Big Data and Functional Programming Flashcards
What is Big Data?
Big data is data that is collected on such a large scale that it cannot be easily analysed.
Healthcare – patients, medical records, clinical data.
Google – 24 petabytes of data per day 24 x 10^15.
Amazon – vast amounts of sales data.
Describe volume as a characteristic of Big Data.
Big Data is too big to be handled by one server.
In the UK, there were 3.5billion card purchases in the first quarter of 2016.
Google processes more than three billion search queries every day and saves every single one.
Tesco collects 70 million refrigerator-related data points from its units and analyses them to keep better tabs on performance, to gauge when machines might need to be serviced and cut down on energy use.
Describe velocity as a characteristic of Big Data.
Continuous streams of data being collected in real time, that may also require a response within milliseconds.
Smartphones, sensor networks, and CCTV all create large volumes of data, continuously.
Describe variety as a characteristic of Big Data.
Big data comes in many forms: structured, unstructured, text, audio, and image.
60 million new photos are uploaded daily on Instagram.
48 hours of videos are uploaded every minute on YouTube.
There are 3billion views of YouTube videos every day.
Spotify has 100 million users.
Why are relational databases not suited to Big Data?
Volume – they don’t scale well to large datasets.
Variety – they don’t understand unstructured data (Links between data items are too complex for traditional database relationships to represent).
Velocity – relational databases are designed for steady data retention, rather than rapid growth.
Why is functional programming suitable for Big Data?
Processing Big Data often needs to be distributed across multiple servers.
Useful properties of functional programming for Big Data:
- Immutable data structures, which cannot be accidentally altered in a function.
- Statelessness, so the program’s behaviour does not depend on the order in which functions are called.
- Higher-order functions, such as map and fold allow functions to be input as arguments.
What does the higher-order function ‘map’ do?
Applies a function to each element of a list and returns a new list.
What does the higher-order function ‘fold’/’reduce’ do?
Applies a function recursively over a list and returns a value.
Why are traditional programming paradigms unsuitable for Big Data?
When data is stored over multiple servers, as is the case with big data, the processing associated with using the data must also be split across multiple machines. This would be incredibly difficult with conventional programming paradigms as the machines would all have to be synchronised to ensure that no data is overwritten or otherwise damaged.

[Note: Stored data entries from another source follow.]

(* ===== verification/Prelude.v ===== *)
(** * Verification of the DoubleZero programs on Solana

    This library models the on-chain programs of the repository --
    [programs/revenue-distribution] and [programs/passport] --, the crate
    [crates/program-tools] they are written with, the account lists their
    clients send, and the two mock programs of the integration tests.  It proves
    what each instruction does, and what holds of every ledger the programs
    reach.

    ** The programs

    Revenue distribution.  Once per epoch a _distribution_ account is created.
    A debt accountant posts the Merkle root of what Solana validators owe, in
    SOL; a rewards accountant posts the Merkle root of the shares of network
    contributors.  Validators pay from _deposit_ accounts into the _journal_ (or
    their debt is written off); an external swap program buys that SOL for 2Z
    tokens; the _sweep_ of a distribution collects the 2Z bought with its debt;
    _rewards integrations_ (other programs) add 2Z of their own.  Once swept and
    collected, each contributor's share is split into a part that is burned (the
    largest of three burn rates) and a part paid to the contributor's
    recipients.  The _program config_ holds the keys of the authorities, the
    pause flag and the parameters, among them the community burn rate, which
    grows from epoch to epoch up to a limit.

    Passport.  A user pays a deposit to open an _access request_; a sentinel
    grants it (the deposit less a fee goes back to the payer) or denies it.

    ** Files

    Shared by all programs:
    - [Prelude]: results with errors and panics, integers at their width, bytes
      and bits, record updates, tactics.
    - [Runtime]: what the programs get from outside the repository, as classes
      (below); accounts and the ledger.  [Lamports]: sums over the
      accounts of a ledger.
    - [ProgramTools]: [crates/program-tools] -- the monad of handlers, account
      iteration, zero-copy views with their borrows, the recipes that create
      accounts, the upgrade authority; [wlp], the partial-correctness
      predicate; [executes], what a sequence of CPIs leaves.
    - [Rules], [Total]: one rule per primitive of the monad, for [wlp] and for
      [twp] (total correctness); the tactics [step_with] and [tstep_with] apply
      them.
    - [Borsh], [Selectors]: encoders and decoders as codecs, each a record of
      its two functions and of the laws of the round trip; instruction
      selectors.

    The revenue-distribution program:
    - [Types]: [src/types.rs] -- epochs, unit shares, leaves, byte flags.
      [BurnRate]: [state/program_config/community_burn_rate.rs].  [State]:
      [state/*.rs] -- the six account structs with their accessors.
    - [RdAccounts]: contents of the program's accounts, well-formed ledgers, the
      bitmap of processed leaves, the guards at the end of [processor.rs].
    - [Steps], [RdTotal]: the tactics [step]/[astep] and [tstep] for its handlers.
    - [RdConfig], [RdDistribution], [RdRewards], [RdDebt], [RdSwap],
      [RdIntegration]: the handlers of [processor.rs], one definition per
      function, named as in the source; a long function is cut into consecutive
      stages, and the handler is their sequence.  [RdIntegration] also holds
      [src/integration.rs].
    - [RdClient]: [instruction/account.rs], a Module per struct ([t], [new],
      [metas]).  [Instruction]: [instruction/mod.rs], the wire format.
      [Program]: [try_process_instruction].
    - [Lifecycle]: a distribution as a state machine, whose steps are what the
      handlers do to one, refined by two tables (debts, rewards).
    - [Invariants], [Books], [Funds], [Preservation]: the invariant of the ledger;
      what it records twice, amounts and sequences; the funds it must hold; the
      rules by which a change of the ledger keeps these, and that the handlers
      do, or how they add to them.
    - [Progress], [Executions], [Canonical], [Solvency], [Accounting],
      [Sequences]: theorems about histories (below).

    The passport program: [PassportInstruction], [PassportState],
    [PassportMessage], [PassportClient], [PassportProcessor] (the source); [PassportRules]
    (tactics), [PassportAccess] (handlers), [PassportExecutions] (histories).

    The mocks: [MockSwap], [MockIntegration] -- [src/mock], over the same runtime,
    with the interfaces of the program on the other side of their CPIs.

    Instances: [Simulator] (addresses, hashes, the System program), [Scenario]
    (a runtime for the revenue-distribution program), [ExamplesData],
    [ExamplesHandlers], and three histories evaluated instruction by instruction,
    [History], [PassportHistory] and [MockHistory].  The main theorems are applied
    there at concrete inputs where their hypotheses hold.

    ** How the code is modelled

    A handler is a function of the state [St]: the ledger (a finite map from
    keys to accounts), the account iterator, the stack of live borrows, the
    return data of the last CPI and the trace of CPIs issued.  Its result is
    [Ok], [Err] with the [ProgramError] returned by [?], or [Panic].  Accounts
    are shared by key: the same key may be passed several times, and a view
    reads and writes the ledger, so aliasing of accounts is modelled; a second
    borrow conflicting with a live mutable one fails as in the source
    ([zc_try_next_accounts], [zc_mut_try_next_accounts]), and [drop] is
    [drop_view].  [run] executes a handler on a ledger and keeps the new ledger
    and the trace of CPIs when it succeeds (a failing instruction has no effect).

    The contents of an account are a type per program ([RdData], [PpData],
    [MsData], [MiData]): zero-filled, or one of its structs followed by the
    remaining bytes, or foreign bytes.  The class [ZeroCopy] is what views need
    of such a type.  The bitmaps of processed leaves live in the remaining bytes
    of a distribution and are modelled as bytes.

    Integers are [Z] with the width written in each operation.  The operators
    [+], [-] and [+=] are [arith_add] and [arith_sub]: they panic or wrap
    according to the [BuildProfile], over which everything is quantified.
    Indexing, slicing, [unwrap] and [expect] panic.

    ** Parameters and their laws

    [Runtime] collects what the code calls and the repository does not contain:
    CPIs into other programs, PDA derivation ([Pda]: bump seeds are bytes, and
    an address found is created again from its seeds and bump, [create_found]),
    Merkle root computation and its hash ([SvmHash]; [ProofCodec] is the Borsh
    format of a proof), unpacking of SPL token accounts and instructions, the
    state of the upgradeable loader, rent, the clock, the stack height, resizing,
    the sibling instruction.  Numbers these return fit their Rust types.

    [RuntimeLaws] states what the theorems use of the Solana runtime: a CPI
    changes neither data nor owner of an account of the calling program and never
    debits it, unless the program calls itself; the System program creates,
    allocates, assigns and transfers as its instructions say, and debits only its
    own accounts.  [ResizeLaws]: resizing keeps the contents, appends zeros and
    respects the maximal length.  [RdLaws] adds, for the revenue-distribution
    program, that a self-invocation with data that is no instruction fails, that
    other programs leave ledgers well formed and cannot forge the program's
    accounts, and that a CPI keeps the sum of lamports; [PpLaws] is its
    counterpart for the passport program.  [Simulator], [Scenario],
    [PassportHistory] and [MockHistory] satisfy them.

    ** Theorems

    - Numbers and data ([Types], [BurnRate], [State], [RdAccounts]): packing and
      encodings are faithful; unit shares cannot overflow; the rate schedule has
      a closed form, keeps its invariant and reaches its limit; the rate
      never falls; a split reward burns at the highest of its rates, adds up,
      and contributors cannot overdraw; a leaf is processed once.
    - Handlers: for each instruction, [<name>_spec] says what a successful run
      implies of the ledger before (who signed, which guards hold, which proof
      was given) and what the ledger is after, field by field, with the CPIs
      issued and the accounts left alone.  Where a handler does something with
      what a CPI left (distributing, sweeping, initializing a distribution, the
      mock's purchase), the ledgers in between are tied to it by [executes]:
      the CPIs start from the stated ledger and what the runtime makes of them
      is what the rest of the handler starts from.
    - Errors and totality: which settings are accepted, rejected or panic; the
      migration always succeeds on migratable accounts; a debt that is open and
      covered can be paid, a pending request decided.
    - The whole program ([Program], [Instruction]): dispatch, authorities, pause;
      the wire format is a bijection.
    - Histories ([Executions]).  A step is an instruction with any accounts and
      data, under any runtime that obeys the laws, or whatever other programs do
      meanwhile.  All ledgers reached satisfy [ledger_inv]: structs well formed,
      accounts at their derived addresses with canonical bump seeds, bitmaps
      inside their data and disjoint, counters equal to the number of marked
      leaves.  Along any history a distribution refines two tables, one of debts
      (open, paid, written off), one of rewards; nothing finalized changes; no
      debt is settled and no reward distributed twice.
    - [Canonical]: the accounts a successful instruction reads are, position by
      position, those the client's constructors derive for some arguments, but
      for the five that the program leaves to the swap program (a sweep) and to
      an integration program (a collection).
    - [Solvency]: when every instruction keeps the sum of lamports, as the runtime
      checks ([balanced_step]), the journal holds the SOL it records and a
      finalized distribution the relay fees of its outstanding rewards.
    - [Accounting]: in every ledger reached, what the distributions collected in
      SOL is what the journal holds, what is swapped and what was swept, and the
      2Z paid for it is in the swap destination or with a swept distribution.
    - [Sequences]: distributions, swept distributions and integrations are
      numbered without gaps up to the counters of the config and the journal;
      in particular distributions are swept in the order of their epochs.
    - Passport: requests are opened, granted or denied as the three handlers'
      specifications say; over histories of balanced steps ([pp_step]) the account of
      a request only moves as these allow, a pending one keeps its contents and
      never loses lamports but to a decision, and accounts stay consistent.  The
      message signed off chain determines what is requested.
    - Mocks: the registry of fills is a queue until its head moves; a dequeue
      serves the sweep whose debt it is for; a purchase transfers the 2Z offered
      and feeds the withdrawal of the SOL asked, which finds that amount; an
      integration pays exactly when the interface allows.

    Fuel: the only loops are over lists (structural) and the migration, whose
    fuel is the number of accounts left to read; each turn reads one, and
    [migrate_program_accounts_total] shows the loop never runs out.

    ** Not modelled

    [crates/program-tools/src/system.rs], which no module of its crate includes;
    the entrypoint macro, [msg!] and [Display] (the text of a public key is a
    parameter, [PubkeyText]); the tests.  The discriminators of accounts are the
    constructors of the contents' types, not hashes; instruction selectors are
    the constants their hashes evaluate to.  Padding and storage gaps are kept
    only where the code observes them. *)

From Stdlib Require Import ZArith Lia String Ascii.
From stdpp Require Export base tactics numbers list gmap.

Why is the fact-based model suitable for representing Big Data?
Because big data doesn’t conform to the row and column format typically used to represent data, it must be represented differently. One way of representing big data is with the fact-based model.
In the fact-based model, each piece of information is stored as a fact. Facts are immutable and can’t be overwritten.

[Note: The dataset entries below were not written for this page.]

Definition is_debt_calculation_finalized (d : Distribution) : bool :=
  Flags.bit (flags d) FLAG_IS_DEBT_CALCULATION_FINALIZED_BIT.
Definition set_is_debt_calculation_finalized (d : Distribution) (v : bool) : Distribution :=
  d <| flags := Flags.set_bit (flags d) FLAG_IS_DEBT_CALCULATION_FINALIZED_BIT v |>.

Definition is_rewards_calculation_finalized (d : Distribution) : bool :=
  Flags.bit (flags d) FLAG_IS_REWARDS_CALCULATION_FINALIZED_BIT.
Definition set_is_rewards_calculation_finalized (d : Distribution) (v : bool) : Distribution :=
  d <| flags := Flags.set_bit (flags d) FLAG_IS_REWARDS_CALCULATION_FINALIZED_BIT v |>.

Definition is_solana_validator_debt_write_off_enabled (d : Distribution) : bool :=
  Flags.bit (flags d) FLAG_IS_SOLANA_VALIDATOR_DEBT_WRITE_OFF_ENABLED_BIT.
Definition set_is_solana_validator_debt_write_off_enabled (d : Distribution) (v : bool)
    : Distribution :=
  d <| flags := Flags.set_bit (flags d) FLAG_IS_SOLANA_VALIDATOR_DEBT_WRITE_OFF_ENABLED_BIT v |>.

Definition has_swept_2z_tokens (d : Distribution) : bool :=
  Flags.bit (flags d) FLAG_HAS_SWEPT_2Z_TOKENS_BIT.
Definition set_has_swept_2z_tokens (d : Distribution) (v : bool) : Distribution :=
  d <| flags := Flags.set_bit (flags d) FLAG_HAS_SWEPT_2Z_TOKENS_BIT v |>.

Lemma finalized_set_enabled d v :
  is_debt_calculation_finalized (set_is_solana_validator_debt_write_off_enabled d v)
  = is_debt_calculation_finalized d.
Proof. apply (Flags.bit_set_bit (flags d) 4 1); lia. Qed.

Definition checked_total_sol_debt (d : Distribution) : option Z :=
  checked_sub (total_solana_validator_debt d) (uncollectible_sol_debt d).

Definition total_collected_2z_tokens (d : Distribution) : Res Z :=
  x ← unwrap (checked_add 64 (collected_prepaid_2z_payments d) (collected_2z_converted_from_sol d));
  unwrap (checked_add 64 x (collected_2z_from_integrations d)).

Definition are_all_integrations_collected (d : Distribution) : bool :=
  integrations_count_snapshot d <=? integrations_collected_count d.

Definition BITMAP_BITS : Z := 512.
(* ===== verification/RdTotal.v ===== *)
(** * Total correctness for the revenue-distribution program

    The layouts of its account types and the forward rule of its leaf bitmap;
    [tstep] executes one primitive of its handlers. *)

From Stdlib Require Import ZArith Lia.
From S2P Require Import Prelude Types Runtime ProgramTools State RdAccounts Rules Total Steps.

Ltac solve_layout :=
  let d := fresh in let x := fresh in let rest := fresh in let Hr := fresh in
  intros d x rest Hr; destruct d; cbn in Hr; try discriminate Hr;
  unfold data_end; cbn [size_of data_len RdData_account rd_data_len zc_config zc_distribution
    zc_journal zc_contributor zc_deposit zc_integration]; unfold lenZ; lia.
#[export] Instance layout_config : FitsLayout ProgramConfig.
Proof. solve_layout. Qed.
#[export] Instance layout_distribution : FitsLayout Distribution.
Proof. solve_layout. Qed.
#[export] Instance layout_journal : FitsLayout Journal.
Proof. solve_layout. Qed.
#[export] Instance layout_deposit : FitsLayout SolanaValidatorDeposit.
Proof. solve_layout. Qed.

Lemma twp_process_leaf `{R : Runtime RdData} k range leaf d rest rest' (Q : unit -> St RdData -> Prop)
    L i infos b r t :
  data (acct L k) = DistributionData d rest -> mark_leaf rest (range d) leaf = Ok rest' ->
  Q tt (MkSt (set_data L k (DistributionData d rest')) i infos b r t) ->
  twp (process_distribution_leaf k range leaf) Q (MkSt L i infos b r t).
Proof.
  intros E Hm HQ. unfold process_distribution_leaf.
  apply twp_bind; eapply twp_deref; [by rewrite E|].
  apply twp_bind; eapply twp_remaining_data; [by rewrite E|].
  apply twp_bind; eapply twp_lift; [exact Hm|].
  eapply twp_modify_remaining; [by rewrite E|]. exact HQ.
Qed.

Ltac tstep :=
  lazymatch goal with
  | |- twp (process_distribution_leaf _ _ _) _ _ =>
      eapply twp_process_leaf; [view_read| |]; rewrite ?set_data_set_data
  | _ => tstep_with zc_cbn
  end; cbn beta iota zeta.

How are timestamps used in fact-based models?
Stored with each fact is a timestamp, indicating the date and time at which a piece of information was recorded. Seeing as facts are never deleted or overwritten, multiple different values could be held for the same attribute. This is where timestamps come in, allowing a computer to discern which value is the most recent.
What are the benefits of facts in fact-based models being immutable?
Thanks to facts being immutable (and therefore not overwritable), using the fact-based model for storing big data reduces the risk of accidentally losing data due to human error.
Moreover, the model does away with an index for the data and instead simply appends new data to the dataset as it is created.
How are graph schema used to represent Big Data?
Graph schema uses graphs consisting of nodes and edges to graphically represent the structure of a dataset. Nodes in a graph represent entities and can contain the properties of the entity.
Edges are used to represent relationships between entities and are labelled with a brief description of the relationship.
Are timestamps included in graph schema?
Timestamps are rarely included in graph schema diagrams, instead you should assume that each node contains the most recent information available.
What are functional languages in programming?
Functional languages are declarative which means they are concerned with what
needs to be performed as opposed to how it should be performed as is the case
with procedural imperative languages.
Functional languages rely on recursion (the function calling itself) and not
iteration.
Functional programs are shorter than codes written in procedural languages. This
results in code that is likely to contain fewer errors because there are fewer lines
of source code and opportunities to introduce errors.